29.2. El Derecho de la Unión Europea y el Derecho interno de los Estados miembros

Uno de los rasgos más característicos del ordenamiento jurídico de las Comunidades Europeas está constituido por la eficacia de sus normas en el ámbito interno de los Estados miembros.

La penetración de las normas comunitarias en la esfera estatal es más intensa que la de la mayoría de las normas jurídicas internacionales.

Ello es debido, fundamentalmente, a que las normas comunitarias no tienen como únicos destinatarios a los Estados, sino que, además, afectan a los derechos y obligaciones de los particulares y están dirigidas a éstos.

La coexistencia en el ámbito interno del ordenamiento jurídico comunitario con el del Estado, hace surgir el problema del conflicto entre normas de ambos, máxime cuando el derecho interno es un instrumento necesario para el desarrollo y la ejecución del derecho comunitario.

El TJUE ha elaborado jurisprudencialmente los principios que resuelven este posible conflicto y articulan las relaciones entre el derecho comunitario y los derechos internos.

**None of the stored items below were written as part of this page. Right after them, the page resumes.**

(** * datalad-gooey: file-system browser, command executor, item store

    A shallow embedding of [datalad_gooey/datalad_cmd.py],
    [datalad_gooey/fsbrowser_item.py] and [datalad_gooey/fsbrowser.py],
    of the widget lookup of [datalad_gooey/app.py] and of the constraints
    of [datalad_gooey/constraints.py], and the properties established on
    it.

    Python objects live in an explicit store and are referred to by handle;
    methods are computations in a state-and-exception monad, in which the
    state reached when an exception is raised is kept (Python does not roll
    back).  Qt signals connected inside one thread are direct calls of the
    connected slot. *)

From Stdlib Require Import String Ascii List ZArith Lia.
From stdpp Require Import base option list gmap sets strings.

Local Open Scope string_scope.
Local Open Scope list_scope.

(** ** Python values, exceptions, and the computation monad *)

Module Py.

(** The exceptions the modelled code raises or lets through. *)
Inductive exn : Type :=
| ValueError
| TypeError
| KeyError
| AttributeError
| NotImplementedError
| RuntimeError
| BackendError (msg : string)   (* whatever a backend command raises *)
| DanglingHandle                (* a handle outside the store: no Python
                                   counterpart, references never dangle *)
| OutOfFuel.                    (* a loop of the model ran out of its step
                                   bound: no Python counterpart *)

#[global] Instance exn_eq_dec : EqDecision exn.
Proof. solve_decision. Defined.

Inductive res (A : Type) : Type :=
| Ok (a : A)
| Raise (e : exn).
Arguments Ok {A} a.
Arguments Raise {A} e.

(** A computation over a state [S]: the outcome together with the state
    in which it ended. *)
Definition M (S A : Type) : Type := S -> res A * S.

Definition ret {S A} (a : A) : M S A := fun s => (Ok a, s).

Definition bind {S A B} (m : M S A) (k : A -> M S B) : M S B :=
  fun s => match m s with
           | (Ok a, s') => k a s'
           | (Raise e, s') => (Raise e, s')
           end.

Definition raise {S A} (e : exn) : M S A := fun s => (Raise e, s).
Definition get {S} : M S S := fun s => (Ok s, s).
Definition gets {S A} (f : S -> A) : M S A := fun s => (Ok (f s), s).
Definition modify {S} (f : S -> S) : M S unit := fun s => (Ok tt, f s).

(** [try: m except e: h] for a single exception class. *)
Definition try_except {S A} (m : M S A) (e : exn) (h : M S A) : M S A :=
  fun s => match m s with
           | (Raise e', s') => if decide (e' = e) then h s' else (Raise e', s')
           | r => r
           end.

(** Run a computation on a component of the state. *)
Definition zoom {S T A} (proj : S -> T) (upd : T -> S -> S) (m : M T A)
  : M S A :=
  fun s => let '(r, t) := m (proj s) in (r, upd t s).

#[global] Instance M_ret {S} : MRet (M S) := fun A a => ret a.
#[global] Instance M_bind {S} : MBind (M S) := fun A B k m => bind m k.

(** [for x in l: f x] *)
Fixpoint for_each {S A} (l : list A) (f : A -> M S unit) : M S unit :=
  match l with
  | [] => ret tt
  | x :: l' => bind (f x) (fun _ => for_each l' f)
  end.

(** The values found in result records and in the data columns of an
    item: [None] or a string. *)
Inductive pyval : Type :=
| VNone
| VStr (s : string).

#[global] Instance pyval_eq_dec : EqDecision pyval.
Proof. solve_decision. Defined.

(** Python truthiness: [None] and the empty string are false. *)
Definition truthy (v : pyval) : bool :=
  match v with
  | VNone => false
  | VStr s => negb (String.eqb s "")
  end.

(** A result record of the backend or of a directory listing: a [dict]. *)
Abbreviation result := (gmap string pyval).

(** [d.get(k)]: a missing key reads as [None]. *)
Definition dict_get (d : result) (k : string) : pyval :=
  default VNone (d !! k).

(** [d[k]]: a missing key raises [KeyError]. *)
Definition dict_item {S} (d : result) (k : string) : M S pyval :=
  match d !! k with
  | Some v => ret v
  | None => raise KeyError
  end.

End Py.
Export Py.

(** ** Paths ([pathlib.Path]) *)

Module PathLib.

(** A path is its tuple of [parts]; an absolute path starts with its
    anchor, ["/"] or, for a string with exactly two leading slashes,
    ["//"]. *)
Definition path : Type := list string.

Fixpoint split_slash (s : string) (cur : string) : list string :=
  match s with
  | EmptyString => [cur]
  | String c s' =>
      if Ascii.eqb c "/"%char
      then cur :: split_slash s' ""
      else split_slash s' (String.append cur (String c ""))
  end.

Definition is_component (c : string) : bool :=
  negb (String.eqb c "") && negb (String.eqb c ".").

Fixpoint leading_slashes (s : string) : nat :=
  match s with
  | String c s' =>
      if Ascii.eqb c "/"%char then S (leading_slashes s') else 0
  | EmptyString => 0
  end.

(** [Path(s)] for a POSIX path string: empty and ["."] components are
    dropped, [".."] is kept; two leading slashes are kept as they are,
    any other number of them counts as one. *)
Definition Path (s : string) : path :=
  let comps := List.filter is_component (split_slash s "") in
  match leading_slashes s with
  | 0 => comps
  | 2 => "//" :: comps
  | _ => "/" :: comps
  end.

Fixpoint join_slash (l : list string) : string :=
  match l with
  | [] => ""
  | [x] => x
  | x :: l' => String.append x (String.append "/" (join_slash l'))
  end.

(** [str(p)] *)
Definition path_str (p : path) : string :=
  match p with
  | [] => "."
  | a :: rest =>
      if String.eqb a "/" || String.eqb a "//"
      then String.append a (join_slash rest)
      else join_slash p
  end.

(** [p.name]: the last part, empty for the anchor alone. *)
Definition path_name (p : path) : string :=
  match rev p with
  | [] => ""
  | x :: rest => match rest with
                 | [] => if String.eqb x "/" || String.eqb x "//"
                         then "" else x
                 | _ => x
                 end
  end.

Fixpoint strip_prefix (base p : path) : option path :=
  match base, p with
  | [], _ => Some p
  | b :: base', x :: p' =>
      if String.eqb b x then strip_prefix base' p' else None
  | _ :: _, [] => None
  end.

(** [p.relative_to(base)]: raises [ValueError] unless [base] is a prefix
    of [p]. *)
Definition relative_to {S} (p base : path) : M S path :=
  match strip_prefix base p with
  | Some r => ret r
  | None => raise ValueError
  end.

End PathLib.
Export PathLib.

(** ** The command executor ([datalad_cmd.py]) *)

Module CmdExec.

(** Argument values of a command call. *)
Inductive argval : Type :=
| APath (p : path)
| APaths (l : list path)
| AStr (s : string).

#[global] Instance argval_eq_dec : EqDecision argval.
Proof. solve_decision. Defined.

Abbreviation kwargs := (gmap string argval).

(** What a backend command returns in generator mode: the records it
    yields, ended by exhaustion or by an exception. *)
Inductive gen : Type :=
| GStop
| GYield (r : result) (g : gen)
| GRaise (e : exn).

Fixpoint yields (g : gen) : list result :=
  match g with
  | GYield r g' => r :: yields g'
  | _ => []
  end.

Fixpoint gen_outcome (g : gen) : option exn :=
  match g with
  | GStop => None
  | GYield _ g' => gen_outcome g'
  | GRaise e => Some e
  end.

(** How the iteration over a generator ends. *)
Definition outcome_of (g : gen) : res unit :=
  match gen_outcome g with
  | None => Ok tt
  | Some e => Raise e
  end.

(** The object passed as second signal argument: the command name the
    caller gave, or the API callable found under that name. *)
Inductive cmdref : Type :=
| CmdName (name : string)
| CmdCallable (attr : string).

#[global] Instance cmdref_eq_dec : EqDecision cmdref.
Proof. solve_decision. Defined.

(** The three signals of [GooeyDataladCmdExec].  An event holds the
    arguments as they are when the signal is emitted. *)
Inductive event : Type :=
| ExecutionStarted (thread_id : string) (cmd : cmdref)
                   (args : list argval) (kw : kwargs)
| ResultReceived (r : result)
| ExecutionFinished (thread_id : string) (cmd : cmdref)
                    (args : list argval) (kw : kwargs).

Definition is_finished (ev : event) : bool :=
  match ev with ExecutionFinished _ _ _ _ => true | _ => false end.

Definition is_error_result (ev : event) : bool :=
  match ev with
  | ResultReceived r => bool_decide (r !! "status" = Some (VStr "error"))
  | _ => false
  end.

(** Signals are recorded in emission order. *)
Definition emit (ev : event) : M (list event) unit :=
  modify (fun evs => evs ++ [ev]).

(** [for res in <generator>: self.result_received.emit(res)] *)
Fixpoint emit_results (g : gen) : M (list event) unit :=
  match g with
  | GStop => ret tt
  | GYield r g' => emit (ResultReceived r) ;; emit_results g'
  | GRaise e => raise e
  end.

(** [kwargs['return_type'] = 'generator'] *)
Definition generator_kwargs (kw : kwargs) : kwargs :=
  <["return_type" := AStr "generator"]> kw.

Record task : Type := Task {
  task_cmd : string;
  task_args : list argval;
  task_kwargs : kwargs;
}.

Section Worker.

(** The backend API module: [getattr(dlapi, name)]. *)
Variable dlapi : string -> option (list argval -> kwargs -> gen).
(** [str(threading.get_ident())] of the single worker thread. *)
Variable thread_ident : string.

Definition getattr_dlapi (name : string)
  : M (list event) (cmdref * (list argval -> kwargs -> gen)) :=
  match dlapi name with
  | Some f => ret (CmdCallable name, f)
  | None => raise AttributeError
  end.

(** [GooeyDataladCmdExec._cmdexec_thread].  The local [cmd] is rebound
    to the callable before the call, and it is this binding that the
    final emit reads. *)
Definition _cmdexec_thread (cmd : string) (args : list argval)
    (kw : kwargs) : M (list event) unit :=
  let thread_id := thread_ident in
  emit (ExecutionStarted thread_id (CmdName cmd) args kw) ;;
  '(cmd, call) ← getattr_dlapi cmd;
  let kw := generator_kwargs kw in
  emit_results (call args kw) ;;
  emit (ExecutionFinished thread_id cmd args kw).

(** [GooeyDataladCmdExec.execute]: default the arguments and queue the
    call on the pool; the future is dropped. *)
Definition execute (cmd : string) (args : option (list argval))
    (kw : option kwargs) : M (list task) unit :=
  let args := default [] args in
  let kw := default ∅ kw in
  modify (fun q => q ++ [Task cmd args kw]).





End Worker.

End CmdExec.

(** ** Tree items ([fsbrowser_item.py]) *)

Module Item.

(** Items are referred to by handle. *)
Definition handle : Type := nat.

(** [QTreeWidgetItem.ChildIndicatorPolicy] *)
Inductive indicator_policy : Type :=
| ShowIndicator
| DontShowIndicator
| DontShowIndicatorWhenChildless.

(** The [parent] argument of the constructor. *)
Inductive parent_arg : Type :=
| NoParent
| TreeWidget
| ParentItem (p : handle).

(** One [FSBrowserItem]: the data the Qt base class holds for it (roles
    and columns the code uses, icons by name, flags, child list, parent)
    and the Python attribute [_child_lookup]. *)
Record FSBrowserItem : Type := MkItem {
  pathobj : path;                               (* data(0, PathObjRole) *)
  col_type : pyval;                             (* data(1, EditRole) *)
  col_state : pyval;                            (* data(2, EditRole) *)
  icon0 : option string;
  icon2 : option string;
  disabled : bool;          (* what [setDisabled] was last called with *)
  indicator : indicator_policy;
  children : list handle;
  parent : option handle;
  _child_lookup : option (gmap string handle);
}.

Definition with_type (v : pyval) (it : FSBrowserItem) : FSBrowserItem :=
  MkItem (pathobj it) v (col_state it) (icon0 it) (icon2 it) (disabled it)
         (indicator it) (children it) (parent it) (_child_lookup it).
Definition with_state (v : pyval) (it : FSBrowserItem) : FSBrowserItem :=
  MkItem (pathobj it) (col_type it) v (icon0 it) (icon2 it) (disabled it)
         (indicator it) (children it) (parent it) (_child_lookup it).
Definition with_icon0 (v : option string) (it : FSBrowserItem) :=
  MkItem (pathobj it) (col_type it) (col_state it) v (icon2 it) (disabled it)
         (indicator it) (children it) (parent it) (_child_lookup it).
Definition with_icon2 (v : option string) (it : FSBrowserItem) :=
  MkItem (pathobj it) (col_type it) (col_state it) (icon0 it) v (disabled it)
         (indicator it) (children it) (parent it) (_child_lookup it).
Definition with_disabled (v : bool) (it : FSBrowserItem) :=
  MkItem (pathobj it) (col_type it) (col_state it) (icon0 it) (icon2 it) v
         (indicator it) (children it) (parent it) (_child_lookup it).
Definition with_indicator (v : indicator_policy) (it : FSBrowserItem) :=
  MkItem (pathobj it) (col_type it) (col_state it) (icon0 it) (icon2 it)
         (disabled it) v (children it) (parent it) (_child_lookup it).
Definition with_children (v : list handle) (it : FSBrowserItem) :=
  MkItem (pathobj it) (col_type it) (col_state it) (icon0 it) (icon2 it)
         (disabled it) (indicator it) v (parent it) (_child_lookup it).
Definition with_parent (v : option handle) (it : FSBrowserItem) :=
  MkItem (pathobj it) (col_type it) (col_state it) (icon0 it) (icon2 it)
         (disabled it) (indicator it) (children it) v (_child_lookup it).
Definition with_lookup (v : option (gmap string handle))
    (it : FSBrowserItem) :=
  MkItem (pathobj it) (col_type it) (col_state it) (icon0 it) (icon2 it)
         (disabled it) (indicator it) (children it) (parent it) v.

El Dictamen 1/91 los sintetiza diciendo que “los rasgos esenciales del ordenamiento jurídico comunitario (…) son, en particular, su supremacía con respecto a los derechos de los Estados miembros, así como el efecto directo de toda una serie de disposiciones aplicables a sus nacionales y a ellos mimos (Estados miembros)”.

A los principios de primacía y eficacia directa hay que añadir el principio de responsabilidad del Estado por daños causados a los particulares como consecuencia de la violación del derecho comunitario.